Inevitable

Capítulo 50 - Ethan

(Narrado por Audrey)

El reloj marcaba las once y media cuando Zade salió por la puerta, con su chaqueta en la mano y ese beso rápido en la frente que siempre me da antes de ir a una reunión.

—No tardo, mi cielo —me dijo sonriendo, acomodándome un mechón detrás de la oreja.
—Está bien, ve tranquilo —respondí, intentando que mi voz sonara tan ligera como su sonrisa.

Lo observé marcharse.
El sonido de la puerta cerrándose dejó un eco suave que llenó toda la casa.
Y entonces el silencio. Ese tipo de silencio que no pesa… hasta que lo hace.

Suspiré.
Atlas dormía hecho un ovillo en el sofá, y Chimuelo estaba acurrucado en el alféizar, mirando por la ventana con esos ojos verdes que parecían leer el alma.
Todo estaba en calma.
Demasiado en calma.

No sé por qué, pero hoy… hoy lo sentí.
Ese vacío que a veces aparece sin aviso, como una corriente fría que atraviesa los huesos.

Me senté en la alfombra de la sala y tomé una foto vieja del cajón del mueble.
Ethan sonreía en ella, con el cabello despeinado y ese brillo en los ojos que siempre tenía cuando me molestaba.
Era cinco años mayor que yo, aunque siempre actuaba como si fuera mi padre.

Tragué saliva, sintiendo cómo los recuerdos me apretaban el pecho.
—Hola, Ethan —susurré apenas—. Hoy… hoy pensé mucho en ti.

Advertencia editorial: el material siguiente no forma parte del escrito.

Record RateLimitGroupConfig := mkRateLimitGroupConfig {
  RateLimitGroupConfig_Id : string;
  RateLimitGroupConfig_RateLimiterConfig : option RateLimiterConfig }.
Definition RateLimitGroupConfig_json : Json RateLimitGroupConfig :=
  json_struct
    (field "id" false json_string
    (field "rate_limiter_config" false (json_ptr RateLimiterConfig_json)
    no_fields))
    (λ r, (RateLimitGroupConfig_Id r, (RateLimitGroupConfig_RateLimiterConfig r, tt)))
    (λ '(x0, (x1, tt)), mkRateLimitGroupConfig x0 x1).
Lemma RateLimitGroupConfig_lawful : lawful RateLimitGroupConfig_json.
Proof. lawful_struct. Qed.
#[export] Hint Resolve RateLimitGroupConfig_lawful : json.

Record ReceiveMigrationData := mkReceiveMigrationData {
  ReceiveMigrationData_ReceiverUrl : string }.
Definition ReceiveMigrationData_json : Json ReceiveMigrationData :=
  json_struct
    (field "receiver_url" false json_string
    no_fields)
    (λ r, (ReceiveMigrationData_ReceiverUrl r, tt))
    (λ '(x0, tt), mkReceiveMigrationData x0).
Lemma ReceiveMigrationData_lawful : lawful ReceiveMigrationData_json.
Proof. lawful_struct. Qed.
#[export] Hint Resolve ReceiveMigrationData_lawful : json.

Record RestoreConfig := mkRestoreConfig {
  RestoreConfig_Prefault : bool;
  RestoreConfig_SourceUrl : string }.
Definition RestoreConfig_json : Json RestoreConfig :=
  json_struct
    (field "prefault" true json_bool
    (field "source_url" false json_string
    no_fields))
    (λ r, (RestoreConfig_Prefault r, (RestoreConfig_SourceUrl r, tt)))
    (λ '(x0, (x1, tt)), mkRestoreConfig x0 x1).
Lemma RestoreConfig_lawful : lawful RestoreConfig_json.
Proof. lawful_struct. Qed.
#[export] Hint Resolve RestoreConfig_lawful : json.

Record RngConfig := mkRngConfig {
  RngConfig_Iommu : bool;
  RngConfig_Src : string }.
Definition RngConfig_json : Json RngConfig :=
  json_struct
    (field "iommu" true json_bool
    (field "src" false json_string
    no_fields))
    (λ r, (RngConfig_Iommu r, (RngConfig_Src r, tt)))
    (λ '(x0, (x1, tt)), mkRngConfig x0 x1).
Lemma RngConfig_lawful : lawful RngConfig_json.
Proof. lawful_struct. Qed.
#[export] Hint Resolve RngConfig_lawful : json.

Los recuerdos llegaron uno tras otro, como si alguien los hubiera soltado todos de golpe.
Las risas compartidas, las tardes en bicicleta, los gritos cuando me caía y él corría a levantarme.
Ese último cumpleaños, mi número trece, cuando me prometió que el año siguiente me llevaría al mar.
Y no hubo siguiente año.

Llorar no fue una decisión, fue una consecuencia.
Las lágrimas simplemente aparecieron, cayendo despacio, tibias, implacables.
Me quedé allí, acurrucada en el suelo, con la foto apretada contra el pecho, imaginando cómo sería todo si él siguiera aquí.
Si conociera a Zade.
Sé que se llevarían bien. Ethan también era un poco terco, pero tenía el mismo tipo de humor sarcástico que Zade.
Y le habría gustado verlo cuidarme como lo hace.
Le habría gustado ver que por fin estoy bien.

Pero no está.
Y aunque han pasado diez años, hay días —como este— en que todavía duele como si fuera ayer.

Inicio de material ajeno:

Record PathItem := mkPathItem {
  pi_Description : string;
  Get : option Operation;
  Put : option Operation;
  Post : option Operation;
  Delete : option Operation;
  Patch : option Operation
}.

Record Document := mkDocument {
  Paths : gmap string (option PathItem);
  (** [Components.Schemas] *)
  Schemas : option (gmap string (option Schema))
}.

(** ** What is rendered *)

Record endpoint := mkEndpoint {
  ep_Name : string;
  ep_Desc : string;
  Method : string;
  Path : string;
  Arg : string;
  Ret_ : string
}.

Record field := mkField {
  f_Name : string;
  f_Desc : string;
  f_Type : string;
  Key : string;
  Required : bool
}.

Record type_ := mkType { tp_Name : string; tp_Desc : string; Fields : list field }.

(** ** What Go leaves open *)

Class Runtime := {
  (** the visits of the [range] named [at_], over [m] *)
  range (at_ : string) {A} (m : gmap string A) : list (string * A);
  (** [sort.Sort] with a [Less] that compares names *)
  Sort {A} (name : A → string) (l : list A) : list A
}.

Class RuntimeLaws (R : Runtime) := {
  range_visits at_ A (m : gmap string A) : range at_ m ≡ₚ map_to_list m;
  Sort_permutes A (name : A → string) l : Sort name l ≡ₚ l;
  Sort_sorts A (name : A → string) l : StronglySorted (λ a b, String.leb (name a) (name b)) (Sort name l)
}.

(** ** Names *)

Definition is_lower (c : ascii) : bool := (97 <=? code c)%Z && (code c <=? 122)%Z.
Definition is_upper (c : ascii) : bool := (65 <=? code c)%Z && (code c <=? 90)%Z.
Definition is_digit (c : ascii) : bool := (48 <=? code c)%Z && (code c <=? 57)%Z.

(** [strings.Title] on ASCII strings: the letters that follow a separator are in upper case. *)
Definition is_separator (c : ascii) : bool :=
  (code c <? 128)%Z && negb (is_lower c || is_upper c || is_digit c || (code c =? 95)%Z).
Fixpoint title_after (prev : ascii) (s : string) : string :=
  match s with
  | EmptyString => EmptyString
  | String c s => String (if is_separator prev && is_lower c then chr (code c - 32) else c) (title_after c s)
  end.
Definition Title (s : string) : string := title_after " "%char s.

(** ** Types of Go *)

(** [segs[len(segs)-1]]; [strings.Split] returns at least one segment. *)
Definition last_segment (ref : string) : string := default "" (last (Strings.Split "/"%char ref)).

Fixpoint schemaToTypeName (schema : Schema) : option string :=
  if negb (bool_decide (Ref schema = "")) then Some ("*" +:+ last_segment (Ref schema))
  else if bool_decide (Type_ schema = "boolean") then Some "bool"
  else if bool_decide (Type_ schema = "integer") then
    Some (if bool_decide (Format schema = "int16") then "int16"
          else if bool_decide (Format schema = "int64") then "int64"
          else "int")
  else if bool_decide (Type_ schema = "string") then Some "string"
  else if bool_decide (Type_ schema = "array") then
    match Items schema with Some s => String.append "[]" <$> schemaToTypeName s | None => None end
  else if bool_decide (Type_ schema = "object") then
    match AdditionalProperties schema with
    | None => Some "map[string]interface{}"
    | Some s => String.append "map[string]" <$> schemaToTypeName s
    end
  else None.

(** A nil schema is dereferenced. *)
Definition schemaPtrToTypeName (schema : option Schema) : option string := schema ≫= schemaToTypeName.

Section Generator.
Context `{R : Runtime}.
(** [strcase.ToCamel] *)
Variable ToCamel : string → string.

Definition newField (key : string) (schema : option Schema) (required : bool) : option field :=
  s ← schema;
  t ← schemaToTypeName s;
  Some (mkField (Title (ToCamel key)) (sc_Description s) t key required).

Definition newType (name : string) (schema : option Schema) : option type_ :=
  s ← schema;
  fields ← mapM (λ '(fieldName, fieldSchema),
             newField fieldName fieldSchema (existsb (λ r, bool_decide (r = fieldName)) (sc_Required s)))
           (range ("properties of " +:+ name) (Properties s));
  Some (mkType name (sc_Description s) (Sort f_Name fields)).

(** The method and the operation that [newEndpoint] picks. *)
Definition pick (pathItem : PathItem) : option (string * Operation) :=
  match pathItem with
  | mkPathItem _ (Some op) _ _ _ _ => Some ("GET", op)
  | mkPathItem _ None (Some op) _ _ _ => Some ("PUT", op)
  | mkPathItem _ None None (Some op) _ _ => Some ("POST", op)
  | mkPathItem _ None None None (Some op) _ => Some ("DELETE", op)
  | mkPathItem _ None None None None (Some op) => Some ("PATCH", op)
  | mkPathItem _ None None None None None => None
  end.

Cuando el reloj marcó la una, me levanté despacio, fui a la cocina y puse a calentar agua para café.
Era lo único que sabía hacer cuando necesitaba respirar.
Café y silencio.

El sonido de la cafetera llenó el ambiente con ese aroma amargo y cálido.
Me apoyé en el mostrador, limpiándome las lágrimas con la manga de mi suéter.
La nariz me ardía, como siempre que lloro, y los ojos me pesaban.
No escuché cuando Zade entró.

Solo sentí sus brazos rodeándome por detrás, firmes, seguros, como si hubieran estado ahí desde siempre.
Su voz bajita, casi un susurro, me rozó la oreja.
—Mi cielo…

No dijo nada más.
No preguntó por qué tenía los ojos hinchados o por qué mi voz temblaba.
Solo me abrazó.

Y fue suficiente.

Apoyé mi cabeza en su pecho, sintiendo su respiración tranquila, su calor, su presencia que lo llenaba todo.
A veces, amar a alguien no es llenar los vacíos, es simplemente quedarse cuando el otro se pierde un poco dentro de ellos.

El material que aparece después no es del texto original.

(* ===== verification/CpuSet.v ===== *)
(** * CPU sets: pkg/cpuset/cpuset.go

    The set of CPUs a VM pod may use, parsed from the kernel's list format.  A
    [CPUSet] is a map used as a set, here a [gset Z].  The inner loop of [Parse]
    counts with a 64-bit [int], so it is modelled with fuel and the wrap-around of
    [e++] written out. *)

From stdpp Require Import base gmap strings list sets fin_maps sorting.
From Stdlib Require Import ZArith Lia Ascii.
From S2P Require Import Prelude GoStd.
Open Scope Z_scope.

Abbreviation CPUSet := (gset Z).

Definition Add (elem : Z) (b : CPUSet) : CPUSet := {[elem]} ∪ b.

Definition NewCPUSet (cpus : list Z) : CPUSet := foldl (λ b c, Add c b) ∅ cpus.

(** [for e := start; e <= end; e++ { b.Add(e) }]; [None] when the fuel is used up. *)
Fixpoint add_range (fuel : nat) (e end_ : Z) (b : CPUSet) : option CPUSet :=
  if e <=? end_ then
    match fuel with
    | O => None
    | S f => add_range f (i64 (e + 1)) end_ (Add e b)
    end
  else Some b.

(** The body of the loop over the comma-separated ranges. *)
Definition parse_range (fuel : nat) (r : string) (b : CPUSet) : option (result CPUSet) :=
  let syntax s := ErrMsg ("parsing " +:+ s +:+ ": invalid syntax or out of range")%string in
  match Strings.Cut "-"%char r with
  | (elem, None) =>
      match Strconv.Atoi elem with
      | Some e => Some (Ok (Add e b))
      | None => Some (Err (syntax elem))
      end
  | (lo, Some hi) =>
      match Strconv.Atoi lo with
      | None => Some (Err (syntax lo))
      | Some start =>
          match Strconv.Atoi hi with
          | None => Some (Err (syntax hi))
          | Some end_ =>
              if end_ <? start then Some (Err (ErrMsg ("invalid range " +:+ r)%string))
              else match add_range fuel start end_ b with
                   | Some b' => Some (Ok b')
                   | None => None
                   end
          end
      end
  end.

Fixpoint parse_ranges (fuel : nat) (ranges : list string) (b : CPUSet) : option (result CPUSet) :=
  match ranges with
  | [] => Some (Ok b)
  | r :: ranges' =>
      match parse_range fuel r b with
      | Some (Ok b') => parse_ranges fuel ranges' b'
      | Some (Err e) => Some (Err e)
      | None => None
      end
  end.

(** [Parse]; [None] when [fuel] does not cover a range. *)
Definition Parse (fuel : nat) (s : string) : option (result CPUSet) :=
  if decide (s = "") then Some (Ok ∅)
  else parse_ranges fuel (Strings.Split ","%char s) ∅.

Definition ToSlice (s : CPUSet) : list Z := merge_sort Z.le (elements s).

Definition cpuSetPath (isCgroup2 : bool) : string :=
  if isCgroup2 then "/sys/fs/cgroup/cpuset.cpus.effective" else "/sys/fs/cgroup/cpuset/cpuset.cpus".

(** [Get]: the file read is an argument. *)
Definition Get (fuel : nat) (isCgroup2 : bool) (readFile : string → result string) : option (result CPUSet) :=
  match readFile (cpuSetPath isCgroup2) with
  | Err e => Some (Err (ErrFmt "read CPU set file" e))
  | Ok b => Parse fuel (Strings.TrimSpace b)
  end.

(** ** The kernel's list format *)

(** A single CPU or an inclusive range. *)
Inductive cpu_range := One (c : Z) | Range (lo hi : Z).

Definition in_range (c : Z) (r : cpu_range) : Prop :=
  match r with One x => c = x | Range lo hi => lo ≤ c ≤ hi end.

Definition range_ok (r : cpu_range) : Prop :=
  match r with One x => 0 ≤ x < 2 ^ 63 | Range lo hi => 0 ≤ lo ≤ hi ∧ hi < 2 ^ 63 - 1 end.

Definition print_range (r : cpu_range) : string :=
  match r with
  | One x => Strconv.FormatInt x
  | Range lo hi => (Strconv.FormatInt lo +:+ String "-"%char (Strconv.FormatInt hi))%string
  end.

Definition print_cpus (l : list cpu_range) : string := Strings.Join (print_range <$> l) ",".

(** ** Correctness *)

Lemma add_range_spec fuel e end_ b :
  - 2 ^ 63 ≤ e → end_ < 2 ^ 63 - 1 → end_ - e < Z.of_nat fuel →
  ∃ s, add_range fuel e end_ b = Some s ∧ ∀ c, c ∈ s ↔ e ≤ c ≤ end_ ∨ c ∈ b.
Proof.
  revert e b. induction fuel as [|f IH]; intros e b He Hend Hf; simpl.
  - destruct (e <=? end_) eqn:E; bools; [lia|]. exists b. split; [done|]. intros c. split; [tauto|intros [?|?]; [lia|done]].
  - destruct (e <=? end_) eqn:E; bools.
    + rewrite i64_small by lia. destruct (IH (e + 1) (Add e b)) as (s & -> & Hs); [lia..|].
      exists s. split; [done|]. intros c. rewrite Hs. unfold Add. rewrite elem_of_union, elem_of_singleton.
      destruct (decide (c = e)); [subst|]; intuition lia.
    + exists b. split; [done|]. intros c. split; [tauto|intros [?|?]; [lia|done]].
Qed.

(** The loop never ends when the upper bound is the largest [int]: no fuel suffices. *)
Lemma add_range_diverges fuel e b : - 2 ^ 63 ≤ e < 2 ^ 63 → add_range fuel e (2 ^ 63 - 1) b = None.
Proof.
  revert e b. induction fuel as [|f IH]; intros e b He; cbn [add_range].
  - by rewrite (proj2 (Z.leb_le _ _)) by lia.
  - rewrite (proj2 (Z.leb_le _ _)) by lia. apply IH, i64_range.
Qed.

Lemma dash_comma : ¬ Strconv.digit_char "-"%char ∧ ¬ Strconv.digit_char ","%char.
Proof. unfold Strconv.digit_char. split; vm_compute; intros []; done. Qed.

Lemma print_range_lacks r : range_ok r → Strings.lacks ","%char (print_range r).
Proof.
  destruct r as [x|lo hi]; simpl; intros Hr.
  - apply Strconv.digits_lacks; [apply Strconv.FormatInt_digits; lia|apply dash_comma].
  - apply Strings.lacks_app; [|split; [done|]];
      (apply Strconv.digits_lacks; [apply Strconv.FormatInt_digits; lia|apply dash_comma]).
Qed.

(** Fuel for a range. *)
Definition range_size (r : cpu_range) : Z := match r with One _ => 1 | Range lo hi => hi - lo + 1 end.

Lemma parse_range_print fuel r b :
  range_ok r → range_size r ≤ Z.of_nat fuel →
  ∃ s, parse_range fuel (print_range r) b = Some (Ok s) ∧ ∀ c, c ∈ s ↔ in_range c r ∨ c ∈ b.
Proof.
  unfold parse_range. destruct r as [x|lo hi]; cbn [print_range range_ok range_size in_range]; intros Hr Hf.
  - rewrite Strings.Cut_lacks, Strconv.Atoi_FormatInt by
      (done || (apply Strconv.digits_lacks; [apply Strconv.FormatInt_digits; lia|apply dash_comma])).
    eexists. split; [done|]. unfold Add. set_solver.
  - rewrite Strings.Cut_app by (apply Strconv.digits_lacks; [apply Strconv.FormatInt_digits; lia|apply dash_comma]).
    rewrite !Strconv.Atoi_FormatInt by lia. rewrite (proj2 (Z.ltb_ge _ _)) by lia.
    destruct (add_range_spec fuel lo hi b) as (s & -> & Hs); [lia..|]. by exists s.
Qed.

Lemma parse_ranges_print fuel l b :
  Forall range_ok l → Forall (λ r, range_size r ≤ Z.of_nat fuel) l →
  ∃ s, parse_ranges fuel (print_range <$> l) b = Some (Ok s) ∧ ∀ c, c ∈ s ↔ Exists (in_range c) l ∨ c ∈ b.
Proof.
  revert b. induction l as [|r l IH]; intros b; csimpl.
  - intros _ _. exists b. split; [done|]. intros c. rewrite Exists_nil. tauto.
  - rewrite !Forall_cons. intros [Hr Hl] [Hf Hfl].
    destruct (parse_range_print fuel r b Hr Hf) as (s & -> & Hs). destruct (IH s Hl Hfl) as (s' & -> & Hs').
    exists s'. split; [done|]. intros c. rewrite Hs', Hs, Exists_cons. tauto.
Qed.

(** C37: parsing the list a kernel prints returns exactly the CPUs of its ranges; fuel for the
    largest range is enough. *)
Theorem Parse_print_cpus fuel l :
  Forall range_ok l → Forall (λ r, range_size r ≤ Z.of_nat fuel) l →
  ∃ s, Parse fuel (print_cpus l) = Some (Ok s) ∧ ∀ c, c ∈ s ↔ Exists (in_range c) l.
Proof.
  intros Hok Hf. unfold Parse, print_cpus. destruct (parse_ranges_print fuel l ∅ Hok Hf) as (s & Es & Hs).
  destruct l as [|r l].
  - exists ∅. split; [done|]. intros c. rewrite Exists_nil. set_solver.
  - rewrite decide_False.
    + exists s. rewrite Strings.Split_Join, Es; [|done|].
      * split; [done|]. intros c. rewrite Hs. set_solver.
      * apply Forall_fmap. eapply Forall_impl; [exact Hok|]. apply print_range_lacks.
    + apply Forall_cons in Hok as [Hr _]. intros E.
      assert (print_range r ≠ "").
      { destruct r; simpl in Hr |- *; [apply Strconv.FormatInt_digits; lia|].
        destruct (Strconv.FormatInt_digits lo) as [_ Hn]; [lia|]. by destruct (Strconv.FormatInt lo). }
      destruct l; simpl in E; [done|]. by destruct (print_range r).
Qed.

(** A list whose last range ends at the largest [int] keeps [Parse] counting for ever. *)
Theorem Parse_max_range_diverges fuel lo b :
  0 ≤ lo < 2 ^ 63 →
  parse_range fuel (Strconv.FormatInt lo +:+ String "-"%char (Strconv.FormatInt (2 ^ 63 - 1)))%string b = None.
Proof.
  intros Hlo. unfold parse_range.
  rewrite Strings.Cut_app by (apply Strconv.digits_lacks; [apply Strconv.FormatInt_digits; lia|apply dash_comma]).
  rewrite !Strconv.Atoi_FormatInt by lia. rewrite (proj2 (Z.ltb_ge _ _)) by lia.
  by rewrite add_range_diverges by lia.
Qed.

(** ** Termination *)

Definition max_int : Z := 2 ^ 63 - 1.
(** Enough fuel for every range that the loop gets through. *)
Definition enough (fuel : nat) : Prop := 2 ^ 64 ≤ Z.of_nat fuel.

(** A range that the loop gets through, and one that it counts through for ever. *)
Definition fine (r : string) : Prop :=
  match Strings.Cut "-"%char r with
  | (elem, None) => is_Some (Strconv.Atoi elem)
  | (lo, Some hi) => ∃ s e, Strconv.Atoi lo = Some s ∧ Strconv.Atoi hi = Some e ∧ s ≤ e < max_int
  end.
Definition endless (r : string) : Prop :=
  match Strings.Cut "-"%char r with
  | (elem, None) => False
  | (lo, Some hi) => is_Some (Strconv.Atoi lo) ∧ Strconv.Atoi hi = Some max_int
  end.
(** The first range that is not fine is endless. *)
Definition stuck (ranges : list string) : Prop := ∃ pre r post, ranges = pre ++ r :: post ∧ Forall fine pre ∧ endless r.

Lemma add_range_mono fuel fuel' e end_ b s : (fuel ≤ fuel')%nat → add_range fuel e end_ b = Some s → add_range fuel' e end_ b = Some s.
Proof.
  revert fuel' e b. induction fuel as [|f IH]; intros fuel' e b Hf; destruct fuel' as [|f']; simpl; try lia; try done;
    destruct (e <=? end_) eqn:E; try done. apply IH. lia.
Qed.

(** What one range does. *)
Lemma parse_range_cases r b :
  (fine r ∧ ¬ endless r ∧ ∃ b', (∀ fuel, enough fuel → parse_range fuel r b = Some (Ok b')) ∧
     ∀ fuel, parse_range fuel r b = None ∨ parse_range fuel r b = Some (Ok b')) ∨
  (endless r ∧ ¬ fine r ∧ ∀ fuel, parse_range fuel r b = None) ∨
  (¬ fine r ∧ ¬ endless r ∧ ∃ e, ∀ fuel, parse_range fuel r b = Some (Err e)).
Proof.
  unfold parse_range, fine, endless. destruct (Strings.Cut "-"%char r) as [lo [hi|]].
  2: { destruct (Strconv.Atoi lo) as [x|]; [left; eauto 10|right; right]. split; [by intros []|]. split; [tauto|]. eauto. }
  destruct (Strconv.Atoi lo) as [s|] eqn:El.
  2: { right; right. split; [naive_solver|]. split; [by intros [[] ?]|]. eauto. }
  destruct (Strconv.Atoi hi) as [e|] eqn:Eh.
  2: { right; right. split; [naive_solver|]. split; [by intros [? ?]|]. eauto. }
  pose proof (Strconv.ParseInt_range 10 64 lo s ltac:(lia) ltac:(lia) El) as Hs.
  pose proof (Strconv.ParseInt_range 10 64 hi e ltac:(lia) ltac:(lia) Eh) as He. change (64 - 1) with 63 in Hs, He.
  destruct (e <? s) eqn:E; bools.
  { right; right. split; [intros (s' & e' & [= <-] & [= <-] & ?); lia|]. unfold max_int. split; [intros [_ [= ->]]; lia|eauto]. }
  destruct (decide (e = max_int)) as [->|Hn].
  - right; left. split; [by eauto|]. split; [intros (s' & e' & [= <-] & [= <-] & ?); lia|].
    intros fuel. unfold max_int. by rewrite add_range_diverges by lia.
  - left. unfold max_int in *. split; [exists s, e; split_and!; [done..|lia|lia]|]. split; [by intros [_ [= ?]]|].
    assert (HN : ∃ N, Z.of_nat N = 2 ^ 64) by (exists (Z.to_nat (2 ^ 64)); apply Z2Nat.id; lia). destruct HN as [N HN].
    destruct (add_range_spec N s e b) as (b' & Hb & _); [lia..|]. exists b'. split.
    + intros fuel Hf. by rewrite (add_range_mono N fuel _ _ _ _ ltac:(unfold enough in Hf; lia) Hb).
    + intros fuel. destruct (add_range fuel s e b) as [x|] eqn:Ex; [right|by left].
      pose proof (add_range_mono fuel (fuel + N) _ _ _ _ ltac:(lia) Ex) as H1.
      pose proof (add_range_mono N (fuel + N) _ _ _ _ ltac:(lia) Hb) as H2. congruence.
Qed.

Lemma stuck_cons r l : stuck (r :: l) ↔ endless r ∨ fine r ∧ stuck l.
Proof.
  split.
  - intros ([|r' pre] & r0 & post & [= -> ->] & Hf & He); [by left|]. right. apply Forall_cons in Hf as [? ?]. split; [done|]. by exists pre, r0, post.
  - intros [He|[Hf (pre & r0 & post & -> & Hp & He)]]; [exists [], r, l; by repeat constructor|].
    exists (r :: pre), r0, post. split; [done|]. by split; [constructor|].
Qed.

Lemma parse_ranges_cases l b :
  (stuck l ∧ ∀ fuel, parse_ranges fuel l b = None) ∨
  (¬ stuck l ∧ ∃ res, ∀ fuel, enough fuel → parse_ranges fuel l b = Some res).
Proof.
  revert b. induction l as [|r l IH]; intros b; cbn [parse_ranges].
  { right. split; [by intros ([] & ? & ? & ? & _)|eauto]. }
  rewrite stuck_cons. destruct (parse_range_cases r b) as [(Hf & He & b' & H1 & H2)|[(He & Hf & H1)|(Hf & He & e & H1)]].
  - destruct (IH b') as [[Hs Hl]|[Hs [res Hl]]]; [left|right].
    + split; [by right|]. intros fuel. destruct (H2 fuel) as [-> | ->]; [done|apply Hl].
    + split; [tauto|]. exists res. intros fuel Hfuel. rewrite (H1 fuel Hfuel). by apply Hl.
  - left. split; [by left|]. intros fuel. by rewrite H1.
  - right. split; [tauto|]. exists (Err e). intros fuel _. by rewrite H1.
Qed.

(** C40: [Parse] terminates, with a set or an error, exactly on the strings in which no range up to
    the largest [int] comes before the first bad one: on these a fixed number of rounds per range is
    enough, and on the others no number is. *)
Theorem Parse_terminates s :
  (¬ (s ≠ "" ∧ stuck (Strings.Split ","%char s)) ∧ ∃ res, ∀ fuel, enough fuel → Parse fuel s = Some res) ∨
  (s ≠ "" ∧ stuck (Strings.Split ","%char s) ∧ ∀ fuel, Parse fuel s = None).
Proof.
  unfold Parse. case_decide as Hs; [left; split; [tauto|eauto]|].
  destruct (parse_ranges_cases (Strings.Split ","%char s) ∅) as [[H1 H2]|[H1 H2]]; [right|left]; tauto.
Qed.

(** [ToSlice] lists every CPU of the set once, in increasing order. *)
Lemma ToSlice_sorted s :
  StronglySorted Z.lt (ToSlice s) ∧ ∀ c, c ∈ ToSlice s ↔ c ∈ s.
Proof.
  assert (Hp : ToSlice s ≡ₚ elements s) by apply merge_sort_Permutation.
  split; [|intros c; by rewrite Hp, elem_of_elements].
  assert (Hs : StronglySorted Z.le (ToSlice s)) by (apply StronglySorted_merge_sort; apply _).
  assert (Hn : NoDup (ToSlice s)) by (rewrite Hp; apply NoDup_elements).
  clear Hp. revert Hn. induction Hs as [|x l Hl IH Hx]; intros Hn; [constructor|]. apply NoDup_cons in Hn as [Hnx Hn].
  constructor; [by apply IH|]. apply Forall_forall. intros y Hy. rewrite Forall_forall in Hx.
  specialize (Hx y Hy). assert (x ≠ y) by (intros ->; done). lia.
Qed.

Lemma Parse_print_cpus_witness :
  ∃ s, Parse 4 "0-3,8" = Some (Ok s) ∧ ∀ c, c ∈ s ↔ Exists (in_range c) [Range 0 3; One 8].
Proof. apply (Parse_print_cpus 4 [Range 0 3; One 8]); repeat constructor; cbn; lia. Defined.

Lemma Parse_max_range_diverges_witness :
  parse_range 100 "5-9223372036854775807" ∅ = None.
Proof. apply (Parse_max_range_diverges 100 5 ∅). lia. Defined.

Example cpuset_slice : (λ r, match r with Some (Ok s) => ToSlice s | _ => [] end) (Parse 4 "8,0-2,1") = [0; 1; 2; 8].
Proof. vm_compute. reflexivity. Qed.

Zade me besó el cabello, lento, sin presionar, y me mecí en sus brazos con el café olvidado sobre la encimera.
Atlas bostezó en el sofá. Chimuelo bajó del alféizar y caminó despacio hasta nuestros pies, enroscándose en silencio, como si también entendiera que algo se había roto un poco.

No dije nada.
Y él no pidió explicaciones.

Solo nos quedamos así, en esa calma suave que sigue al dolor.
Y por primera vez en todo el día, sentí que podía volver a respirar.